[Opening DATA LISTING section]

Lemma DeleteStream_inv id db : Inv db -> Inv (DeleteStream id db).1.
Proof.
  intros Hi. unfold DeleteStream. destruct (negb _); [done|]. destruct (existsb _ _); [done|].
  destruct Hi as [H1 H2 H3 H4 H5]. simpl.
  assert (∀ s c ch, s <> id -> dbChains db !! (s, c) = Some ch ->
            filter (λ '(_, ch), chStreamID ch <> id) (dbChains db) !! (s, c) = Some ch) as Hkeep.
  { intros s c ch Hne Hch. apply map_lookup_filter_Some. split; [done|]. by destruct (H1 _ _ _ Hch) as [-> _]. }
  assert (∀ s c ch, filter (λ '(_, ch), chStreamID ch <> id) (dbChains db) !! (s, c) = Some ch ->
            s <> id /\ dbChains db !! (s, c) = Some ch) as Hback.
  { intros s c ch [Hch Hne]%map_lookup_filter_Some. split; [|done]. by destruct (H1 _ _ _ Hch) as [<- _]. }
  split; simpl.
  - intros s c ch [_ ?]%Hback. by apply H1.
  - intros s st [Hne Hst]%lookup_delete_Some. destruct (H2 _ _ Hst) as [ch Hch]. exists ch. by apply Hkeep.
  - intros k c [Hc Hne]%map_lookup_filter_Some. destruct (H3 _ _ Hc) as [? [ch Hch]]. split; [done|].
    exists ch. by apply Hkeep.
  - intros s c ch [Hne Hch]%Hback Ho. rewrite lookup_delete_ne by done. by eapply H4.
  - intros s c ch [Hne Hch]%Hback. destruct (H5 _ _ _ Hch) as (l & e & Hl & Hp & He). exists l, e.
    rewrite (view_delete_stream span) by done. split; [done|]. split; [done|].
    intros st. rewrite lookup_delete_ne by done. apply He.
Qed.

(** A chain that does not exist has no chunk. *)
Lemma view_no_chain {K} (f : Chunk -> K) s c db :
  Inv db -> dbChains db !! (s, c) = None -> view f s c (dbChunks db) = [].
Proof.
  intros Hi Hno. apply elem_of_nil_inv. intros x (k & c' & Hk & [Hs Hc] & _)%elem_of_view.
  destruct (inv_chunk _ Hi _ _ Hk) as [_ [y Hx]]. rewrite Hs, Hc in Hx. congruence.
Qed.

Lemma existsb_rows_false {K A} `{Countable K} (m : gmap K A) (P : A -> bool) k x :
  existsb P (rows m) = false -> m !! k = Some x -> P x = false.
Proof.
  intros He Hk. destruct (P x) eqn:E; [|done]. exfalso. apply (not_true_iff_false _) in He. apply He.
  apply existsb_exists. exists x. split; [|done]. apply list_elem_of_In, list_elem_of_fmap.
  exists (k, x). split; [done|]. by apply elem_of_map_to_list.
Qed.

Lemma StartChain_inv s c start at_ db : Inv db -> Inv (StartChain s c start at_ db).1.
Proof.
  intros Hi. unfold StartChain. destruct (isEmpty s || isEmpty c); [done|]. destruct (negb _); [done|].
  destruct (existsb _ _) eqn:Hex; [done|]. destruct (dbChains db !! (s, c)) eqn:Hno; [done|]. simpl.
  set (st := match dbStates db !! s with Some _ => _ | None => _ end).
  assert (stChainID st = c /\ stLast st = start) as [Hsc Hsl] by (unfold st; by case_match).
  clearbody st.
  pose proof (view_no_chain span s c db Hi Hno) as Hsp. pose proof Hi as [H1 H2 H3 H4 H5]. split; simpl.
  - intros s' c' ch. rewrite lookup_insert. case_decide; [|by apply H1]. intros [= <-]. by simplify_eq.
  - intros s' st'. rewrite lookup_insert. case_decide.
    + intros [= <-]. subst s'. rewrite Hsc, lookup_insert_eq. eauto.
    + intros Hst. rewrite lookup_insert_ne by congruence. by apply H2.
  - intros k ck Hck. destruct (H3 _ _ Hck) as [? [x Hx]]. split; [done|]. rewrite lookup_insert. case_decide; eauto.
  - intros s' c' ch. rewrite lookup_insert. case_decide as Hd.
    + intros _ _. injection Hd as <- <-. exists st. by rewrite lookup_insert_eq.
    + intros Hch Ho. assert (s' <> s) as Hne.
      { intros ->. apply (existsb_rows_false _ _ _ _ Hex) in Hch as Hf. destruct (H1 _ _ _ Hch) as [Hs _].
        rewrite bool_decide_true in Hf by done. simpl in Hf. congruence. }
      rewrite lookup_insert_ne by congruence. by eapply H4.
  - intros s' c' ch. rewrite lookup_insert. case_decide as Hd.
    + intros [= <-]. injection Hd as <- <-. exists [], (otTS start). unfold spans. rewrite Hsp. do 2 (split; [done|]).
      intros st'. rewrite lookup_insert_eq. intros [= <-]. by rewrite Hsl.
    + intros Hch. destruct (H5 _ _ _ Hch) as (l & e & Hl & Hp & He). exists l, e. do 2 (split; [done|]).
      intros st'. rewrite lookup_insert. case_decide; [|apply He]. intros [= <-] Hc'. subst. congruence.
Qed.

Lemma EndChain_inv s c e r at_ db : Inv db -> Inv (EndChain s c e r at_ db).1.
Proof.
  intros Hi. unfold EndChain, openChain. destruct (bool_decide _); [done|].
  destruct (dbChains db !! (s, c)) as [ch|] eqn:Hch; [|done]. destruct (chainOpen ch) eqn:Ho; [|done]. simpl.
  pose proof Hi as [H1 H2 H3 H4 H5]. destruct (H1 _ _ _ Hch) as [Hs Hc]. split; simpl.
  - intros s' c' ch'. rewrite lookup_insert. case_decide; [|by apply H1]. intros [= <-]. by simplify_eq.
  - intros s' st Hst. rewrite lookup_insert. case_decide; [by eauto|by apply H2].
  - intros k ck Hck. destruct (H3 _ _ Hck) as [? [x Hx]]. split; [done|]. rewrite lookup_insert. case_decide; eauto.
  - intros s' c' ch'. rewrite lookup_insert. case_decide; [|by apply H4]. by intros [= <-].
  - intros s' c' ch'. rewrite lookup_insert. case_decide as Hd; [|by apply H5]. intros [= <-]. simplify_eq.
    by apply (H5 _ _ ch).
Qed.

[Closing DATA LISTING section]

• PROBLEM TO WORK ON
Reply with exactly the lines above from the one that contains "- intros s' st'." through the final line of the material, and with nothing else.

• SOLUTION TO THIS PROBLEM
  - intros s' st'. rewrite lookup_insert. case_decide.
    + intros [= <-]. subst s'. rewrite Hsc, lookup_insert_eq. eauto.
    + intros Hst. rewrite lookup_insert_ne by congruence. by apply H2.
  - intros k ck Hck. destruct (H3 _ _ Hck) as [? [x Hx]]. split; [done|]. rewrite lookup_insert. case_decide; eauto.
  - intros s' c' ch. rewrite lookup_insert. case_decide as Hd.
    + intros _ _. injection Hd as <- <-. exists st. by rewrite lookup_insert_eq.
    + intros Hch Ho. assert (s' <> s) as Hne.
      { intros ->. apply (existsb_rows_false _ _ _ _ Hex) in Hch as Hf. destruct (H1 _ _ _ Hch) as [Hs _].
        rewrite bool_decide_true in Hf by done. simpl in Hf. congruence. }
      rewrite lookup_insert_ne by congruence. by eapply H4.
  - intros s' c' ch. rewrite lookup_insert. case_decide as Hd.
    + intros [= <-]. injection Hd as <- <-. exists [], (otTS start). unfold spans. rewrite Hsp. do 2 (split; [done|]).
      intros st'. rewrite lookup_insert_eq. intros [= <-]. by rewrite Hsl.
    + intros Hch. destruct (H5 _ _ _ Hch) as (l & e & Hl & Hp & He). exists l, e. do 2 (split; [done|]).
      intros st'. rewrite lookup_insert. case_decide; [|apply He]. intros [= <-] Hc'. subst. congruence.
Qed.

Lemma EndChain_inv s c e r at_ db : Inv db -> Inv (EndChain s c e r at_ db).1.
Proof.
  intros Hi. unfold EndChain, openChain. destruct (bool_decide _); [done|].
  destruct (dbChains db !! (s, c)) as [ch|] eqn:Hch; [|done]. destruct (chainOpen ch) eqn:Ho; [|done]. simpl.
  pose proof Hi as [H1 H2 H3 H4 H5]. destruct (H1 _ _ _ Hch) as [Hs Hc]. split; simpl.
  - intros s' c' ch'. rewrite lookup_insert. case_decide; [|by apply H1]. intros [= <-]. by simplify_eq.
  - intros s' st Hst. rewrite lookup_insert. case_decide; [by eauto|by apply H2].
  - intros k ck Hck. destruct (H3 _ _ Hck) as [? [x Hx]]. split; [done|]. rewrite lookup_insert. case_decide; eauto.
  - intros s' c' ch'. rewrite lookup_insert. case_decide; [|by apply H4]. by intros [= <-].
  - intros s' c' ch'. rewrite lookup_insert. case_decide as Hd; [|by apply H5]. intros [= <-]. simplify_eq.
    by apply (H5 _ _ ch).
Qed.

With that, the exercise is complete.